Not being a resident of Louisiana, she settled for introducing the bill in her own state of California, and hopes doing so will inspire more states to take action.

Chucking the “pinky in a dam” approach
Mancuso’s activism began long before then. In 1990, a TV special on pet overpopulation turned her from a carefree, meat-eating high-tech professional into a vegan animal rescuer. “It showed all these healthy, beautiful, wonderful animals going to the euthanasia table,” she recalls. “I was just blown away. I couldn’t believe that’s how we dealt with the problem.”

She started raising money for shelters, fostering animals, trapping feral cats, and staffing adoption events. Just prior to her fateful trip to New Orleans, she’d even quit her information technology job to devote herself full-time to animal rescue work. She and her husband, Rolf Wicklund, had already decided to forgo kids for the cause.

But it felt a bit like sticking her pinky in a dam that was constantly springing more holes–an estimated 800,000 holes a year, according to one estimate of how many dogs and cats are abandoned in California each year. Roughly half those animals are euthanized.

“Every time we’d make some headway and save a couple animals, someone would dump more,” says Mancuso wearily. “The litters just kept coming through the door. Oh my god, kitten season…!”

Crafting a new rescue strategy
While setting up yet another adoption event with fellow volunteers to place still more homeless animals, the talk kept circling back to the same question: Why aren’t more people spaying and neutering their pets? Since Mancuso had observed, time and again, that many owners can’t be bothered, she decided it was time for a new strategy.
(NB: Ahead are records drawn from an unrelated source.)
(* ===== verification/TribleExamples.v ===== *)
(** * TribleExamples: a concrete trible set and its archive

    Tribles of one entity and one attribute that differ in the last byte [b] of
    the value, under FNV-1a as the leaf digest.  That the digests of two sets do
    not collide is decided by computation, on small sets and on two sets of 135
    rows.  The library classes have reference instances.  The witnesses apply
    the theorems of [Trible], [TribleSet], [SimpleArchive] and [Unarchive] to
    them. *)

From S2P Require Import Prelude Lex OwnerCover ByteTable KeySchema PatchHash Branch Head Algebra.
From S2P Require Import XorDigest Patch Examples Machine Iterators Trible TribleSet SimpleArchive Unarchive.

Open Scope nat_scope.

(** ** Tribles *)

Definition ex_trible (b : N) : Trible :=
  mkTrible (mkId (256 ^ 15)) (mkId (2 * 256 ^ 15)) (replicate 31 0%N ++ [b]).
Definition ex_row (b : N) : list N :=
  replicate 15 0%N ++ [1%N] ++ replicate 15 0%N ++ [2%N] ++ replicate 31 0%N ++ [b].
Definition ex_sip64 : list N → N := fnv1a.

Lemma ex_trible_raw b : as_raw (ex_trible b) = ex_row b.
Proof. unfold as_raw, ex_trible, raw, ex_row. vm_compute (le_bytes _ _). reflexivity. Qed.

Lemma ex_trible_ok b : (b < 256)%N → trible_ok (ex_trible b).
Proof.
  intros Hb. split; [done..|]. split; [done|]. apply Forall_app. split; [|by repeat constructor].
  by apply Forall_replicate.
Qed.

Definition ex_rows (k : list N) : Prop := ∃ b, k = ex_row b ∧ (b < 256)%N.

(** ** Sets *)

Definition ex_set (l : list N) : TribleSet :=
  default (ts_new ex_sip64) (from_iter ex_sip64 ex_rand ((λ b, (16 * b, ex_trible b)%N) <$> l)).

Abbreviation ex_ok := (ts_ok ex_sip64 ex_rand).
Abbreviation ex_keys := (rows ex_sip64).

Lemma ex_set_holds l : Forall (λ b, (b < 256)%N) l →
  holds ex_sip64 ex_rand (ex_set l) (list_to_set (ex_row <$> l)) None ∧
  built ex_sip64 ex_rand ex_rows (ex_set l).
Proof.
  intros Hl. unfold ex_set, from_iter.
  assert (∀ s K, holds ex_sip64 ex_rand s K None → built ex_sip64 ex_rand ex_rows s →
    ∃ s', foldM (λ s pt, ts_insert ex_sip64 ex_rand s pt.1 pt.2) s ((λ b, (16 * b, ex_trible b)%N) <$> l) = Some s' ∧
      holds ex_sip64 ex_rand s' (list_to_set (ex_row <$> l) ∪ K) None ∧ built ex_sip64 ex_rand ex_rows s') as Hf.
  { induction Hl as [|b l Hb _ IH]; intros s K Hs Hbt.
    - exists s. split_and!; [done|simpl; by rewrite (left_id_L ∅ _)|done].
    - rewrite fmap_cons. cbn [foldM fst snd]. assert (trible_ok (ex_trible b)) as Ht by by apply ex_trible_ok.
      destruct (insert_holds ex_sip64 ex_rand s K None (16 * b) (ex_trible b) Hs Ht) as (s1 & E & H1).
      rewrite E. cbn [mbind option_bind]. rewrite ex_trible_raw in H1. destruct (IH s1 _ H1) as (s' & -> & H' & Hb').
      { eapply built_insert; [done|done| |done]. rewrite ex_trible_raw. by exists b. }
      exists s'. split_and!; [done| |done]. rewrite fmap_cons. cbn [list_to_set].
      replace (_ ∪ _ ∪ K) with (list_to_set (ex_row <$> l) ∪ ({[ex_row b]} ∪ K) : gset (list N)); [done|set_solver]. }
  destruct (Hf _ _ (new_holds ex_sip64 ex_rand) (built_new _ _ _)) as (s' & -> & H' & Hb).
  simpl. by rewrite (right_id_L ∅ _) in H'.
Qed.

Lemma ex_set_ok l : Forall (λ b, (b < 256)%N) l → ex_ok (ex_set l) ∧ ex_keys (ex_set l) = list_to_set (ex_row <$> l).
Proof. intros Hl. destruct (ex_set_holds l Hl) as [Hh _]. by destruct (holds_ok _ _ _ _ _ Hh) as (? & ? & _). Qed.

Definition ex_s : TribleSet := ex_set [7; 20; 90]%N.
Definition ex_o : TribleSet := ex_set [20; 3]%N.
Lemma ex_s_ok : ex_ok ex_s.
Proof. apply ex_set_ok. by repeat constructor. Qed.
Lemma ex_o_ok : ex_ok ex_o.
Proof. apply ex_set_ok. by repeat constructor. Qed.
(** Decided on the digests cached in the twelve indexes. *)
Lemma ex_so_collision : ts_no_collision ex_sip64 ex_s ex_o.
Proof. apply (bool_decide_unpack _). vm_compute. exact I. Qed.

(** Two sets of 135 rows, more than a digest has bits, of which 35 are common. *)
Definition ex_wide (from : nat) : TribleSet := ex_set (N.of_nat <$> seq from 135).
Lemma ex_wide_ok from : from ≤ 100 → ex_ok (ex_wide from).
Proof.
  intros Hf. apply ex_set_ok, Forall_fmap, Forall_forall. intros i Hi%elem_of_seq. simpl. lia.
Qed.
Lemma ex_wide_collision : ts_no_collision ex_sip64 (ex_wide 0) (ex_wide 100).
Proof. apply (bool_decide_unpack _). vm_compute. exact I. Qed.

Lemma trible_order_witness :
  Trible_cmp (ex_trible 7) (ex_trible 20) = lex_cmp (as_raw (ex_trible 7)) (as_raw (ex_trible 20)) ∧
  (Trible_cmp (ex_trible 7) (ex_trible 20) = Eq ↔ ex_trible 7 = ex_trible 20).
Proof. apply trible_order; apply ex_trible_ok; lia. Defined.

(** The union of the two sets, less the second one. *)
Definition ex_union : TribleSet :=
  default ex_s (ts_union ex_sip64 ex_rand false (λ _, false) (λ _, true) ex_s ex_o).

Lemma tribleset_invariant_witness :
  ∃ d, ts_difference ex_sip64 ex_rand (λ _, false) ex_union ex_o = Some d ∧ ts_len ex_sip64 d = 2%N ∧
    ex_ok d ∧ ∀ k, k ∈ ex_keys d → ex_rows k.
Proof.
  destruct (ts_difference ex_sip64 ex_rand (λ _, false) ex_union ex_o) as [d|] eqn:E;
    [|vm_compute in E; discriminate].
  exists d. split; [reflexivity|]. split; [vm_compute in E; injection E as <-; reflexivity|].
  apply (tribleset_invariant ex_sip64 ex_rand ex_rows).
  refine (built_difference ex_sip64 ex_rand ex_rows (λ _, false) ex_union ex_o d _ _ _ E).
  - refine (built_union ex_sip64 ex_rand ex_rows false (λ _, false) (λ _, true) ex_s ex_o ex_union _ _ _ ex_so_collision _);
      [apply ex_set_holds; repeat constructor|apply ex_set_holds; repeat constructor|discriminate|].
    vm_compute. reflexivity.
  - apply ex_set_holds. repeat constructor.
  - apply (bool_decide_unpack _). vm_compute. exact I.
Defined.

Lemma tribleset_insert_refines_witness :
  ∃ s', ts_insert_archive ex_sip64 ex_rand (λ _, false) ex_s 64 (ex_trible 33) 4096 = Some s' ∧
    ts_len ex_sip64 s' = 4%N ∧ ex_keys s' = {[as_raw (ex_trible 33)]} ∪ ex_keys ex_s ∧
    owners_of s' = {[4096%N]} ∪ owners_of ex_s.
Proof.
  destruct (tribleset_insert_refines ex_sip64 ex_rand ex_s 64%N (ex_trible 33) ex_s_ok) as (_ & Ha & _);
    [by apply ex_trible_ok|].
  destruct (Ha (λ _, false) 4096%N) as (s' & Hs' & _ & Hr & Ho); [done|].
  exists s'. split; [exact Hs'|]. split; [|exact (conj Hr Ho)]. vm_compute in Hs'. injection Hs' as <-. reflexivity.
Defined.

Lemma tribleset_algebra_refines_witness :
  (∃ u i d, ts_union ex_sip64 ex_rand false (λ _, false) (λ _, true) ex_s ex_o = Some u ∧ ts_len ex_sip64 u = 4%N ∧
    ts_intersect ex_sip64 ex_rand false (λ _, false) (λ _, true) ex_s ex_o = Some i ∧ ex_keys i = ex_keys ex_s ∩ ex_keys ex_o ∧
    ts_difference ex_sip64 ex_rand (λ _, false) ex_s ex_o = Some d ∧ ex_keys d = ex_keys ex_s ∖ ex_keys ex_o) ∧
  ∃ u, ts_union ex_sip64 ex_rand false (λ _, false) (λ _, true) (ex_wide 0) (ex_wide 100) = Some u ∧
    ex_keys u = ex_keys (ex_wide 0) ∪ ex_keys (ex_wide 100).
Proof.
  split.
  - destruct (tribleset_algebra_refines ex_sip64 ex_rand false (λ _, false) (λ _, true) ex_s ex_o ex_s_ok ex_o_ok
      ex_so_collision) as ((u & Hu & _) & (i & Hi & _ & Hri & _) & (d & Hd & _ & Hrd & _)); [discriminate|].
    exists u, i, d. split; [exact Hu|].
    split; [vm_compute in Hu; injection Hu as <-; reflexivity|]. exact (conj Hi (conj Hri (conj Hd Hrd))).
  - destruct (tribleset_algebra_refines ex_sip64 ex_rand false (λ _, false) (λ _, true) (ex_wide 0) (ex_wide 100)
      (ex_wide_ok 0 ltac:(lia)) (ex_wide_ok 100 ltac:(lia)) ex_wide_collision) as ((u & Hu & _ & Hru & _) & _); [discriminate|].
    exact (ex_intro _ u (conj Hu Hru)).
Defined.

Lemma tribleset_reads_witness :
  ts_len ex_sip64 ex_s = N.of_nat (size (ex_keys ex_s)) ∧ ts_len ex_sip64 ex_s = 3%N ∧
  ts_contains ex_sip64 ex_rand ex_s (ex_trible 20) = Some true ∧
  ts_eq ex_sip64 ex_s ex_o = bool_decide (ex_keys ex_s = ex_keys ex_o).
Proof.
  destruct (tribleset_reads ex_sip64 ex_rand ex_s ex_o (ex_trible 20) id ex_s_ok ex_o_ok)
    as (Hl & _ & _ & _ & He); [by apply ex_trible_ok|].
  split; [exact Hl|]. split; [vm_compute; reflexivity|]. split; [vm_compute; reflexivity|]. apply He, ex_so_collision.
Defined.

(** ** Archives *)

(** The reference view: alignment before size. *)
Definition ex_view {A} (b : Bytes) (rows : ViewError + A) : ViewError + A :=
  if decide (base b mod 16 = 0)%N then if decide (length (data b) mod TRIBLE_LEN = 0) then rows else inl Size
  else inl Alignment.
#[local] Instance ex_views : ByteViews := {|
  view_tribles b := ex_view b (match mapM force_raw (chunks TRIBLE_LEN (data b)) with
    | Some ts => inr ts | None => inl Validity end);
  view_raw_rows b := ex_view b (inr (chunks TRIBLE_LEN (data b)));
|}.
#[local] Instance ex_views_ok : ByteViewsOk ex_views.
Proof.
  split; intros b; unfold fits; simpl; unfold ex_view; repeat case_decide; naive_solver.
Qed.

(** Two workers; the last failure is heard first. *)
#[local] Instance ex_rayon : Rayon := {| current_num_threads := 2; try_for_each l := last (omap id l) |}.
#[local] Instance ex_rayon_ok : RayonOk ex_rayon.
Proof.
  split; simpl.
  - intros l Hl. assert (omap id l = []) as ->; [|done]. by induction Hl as [|r l -> _ IH].
  - intros l e He. assert (e ∈ omap id l) as Hin by (apply list_elem_of_omap; by exists (Some e)).
    destruct (last (omap id l)) as [x|] eqn:E.
    + exists x. split; [done|]. apply last_Some in E as [l' E].
      assert (x ∈ omap id l) as Hx by (rewrite E; apply elem_of_app; right; by left).
      apply list_elem_of_omap in Hx as (o & Ho & Eo). unfold id in Eo. by subst o.
    + apply last_None in E. rewrite E in Hin. by apply elem_of_nil in Hin.
Qed.

(** A row out of order in the first run and a repeated one across the seam. *)
Definition ex_bad : Bytes := mkBytes 64 (concat (ex_row <$> [9; 5; 5; 6]%N)).
Definition ex_good : Bytes := mkBytes 64 (concat (ex_row <$> [3; 5; 8]%N)).

Lemma ex_bytes_real l : Forall (λ b, (b < 256)%N) l → bytes_real (mkBytes 64 (concat (ex_row <$> l))).
Proof.
  intros Hl. unfold bytes_real. simpl data. induction Hl as [|b l Hb _ IH]; [constructor|].
  rewrite fmap_cons. cbn [concat]. apply Forall_app. split; [|done]. unfold ex_row.
  rewrite !Forall_app. split_and!; try (by apply Forall_replicate); by repeat constructor.
Qed.

Lemma validate_errors_witness :
  validate ex_bad = Some (inl BadCanonicalizationOrdering) ∧
  ∃ i x y, chunks TRIBLE_LEN (data ex_bad) !! i = Some x ∧ chunks TRIBLE_LEN (data ex_bad) !! S i = Some y ∧
    lex_lt y x = true.
Proof.
  destruct (validate_errors ex_bad) as (r & Hr & Hm); [apply ex_bytes_real; repeat constructor|].
  assert (validate ex_bad = Some (inl BadCanonicalizationOrdering)) as E by (vm_compute; reflexivity).
  rewrite E in Hr. injection Hr as <-. split; [done|]. destruct Hm as (_ & _ & i & x & y & Hx & Hy & Hlt & _).
  exact (ex_intro _ i (ex_intro _ x (ex_intro _ y (conj Hx (conj Hy Hlt))))).
Defined.

Lemma par_validate_serial_witness :
  par_validate_map 0%N ex_bad (λ _, 1%N) = Some (inl BadCanonicalizationOrdering).
Proof.
  destruct (par_validate_serial 0%N (λ _, 1%N) ex_bad) as (r & Hr & ->); [apply ex_bytes_real; repeat constructor|].
  vm_compute in Hr. injection Hr as <-. reflexivity.
Defined.

Lemma serial_unarchive_refines_witness :
  ∃ s, serial_unarchive ex_sip64 ex_rand (λ _ _, false) (λ _, 0%N) 4096 ex_good true = Some (inr s) ∧ ex_ok s ∧
    ts_len ex_sip64 s = 3%N ∧ owners_of s = {[4096%N]}.
Proof.
  destruct (serial_unarchive_refines ex_sip64 ex_rand (λ _ _, false) (λ _, 0%N) 4096%N ex_good true)
    as (r & Hr & Hm); [apply ex_bytes_real; repeat constructor|reflexivity|].
  assert (∃ ts, validate ex_good = Some (inr ts)) as [ts E] by (eexists; vm_compute; reflexivity).
  rewrite E in Hr. injection Hr as <-. destruct Hm as (s & Hs & Hok & _ & Ho). exists s.
  split; [exact Hs|]. split; [exact Hok|]. split; [vm_compute in Hs; injection Hs as <-; reflexivity|]. exact Ho.
Defined.

Lemma archive_roundtrip_witness :
  ∃ b ts n, (∀ fuel, n ≤ fuel → encode_rows ex_sip64 fuel 64 ex_s = Some b ∧ from_set ex_sip64 fuel 64 ex_s = Some ts) ∧
    as_raw <$> ts = chunks TRIBLE_LEN (data b) ∧
    ∃ s', serial_unarchive ex_sip64 ex_rand (λ _ _, false) (λ _, 0%N) 4096 b true = Some (inr s') ∧
      ex_keys s' = ex_keys ex_s.
Proof.
  destruct (archive_roundtrip ex_sip64 ex_rand ex_s 64%N (λ _ _, false) (λ _, 0%N) 4096%N true ex_s_ok)
    as (b & ts & n & Hn & Hc & _ & (s' & Hs' & _ & Hr) & _); [reflexivity|reflexivity|reflexivity|].
  exists b, ts, n. split; [exact Hn|]. split; [exact Hc|]. exists s'. exact (conj Hs' Hr).
Defined.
When she got back to California, Mancuso asked Ed Bok, general manager of Animal Services in Los Angeles, to work with her on crafting a mandatory spay/neuter bill. He agreed, and the two started making the rounds, visiting animal care and control officers, veterinarians, police officers, breeders, and service dog groups for help in turning the idea into AB 1634, or the California Healthy Pets Act.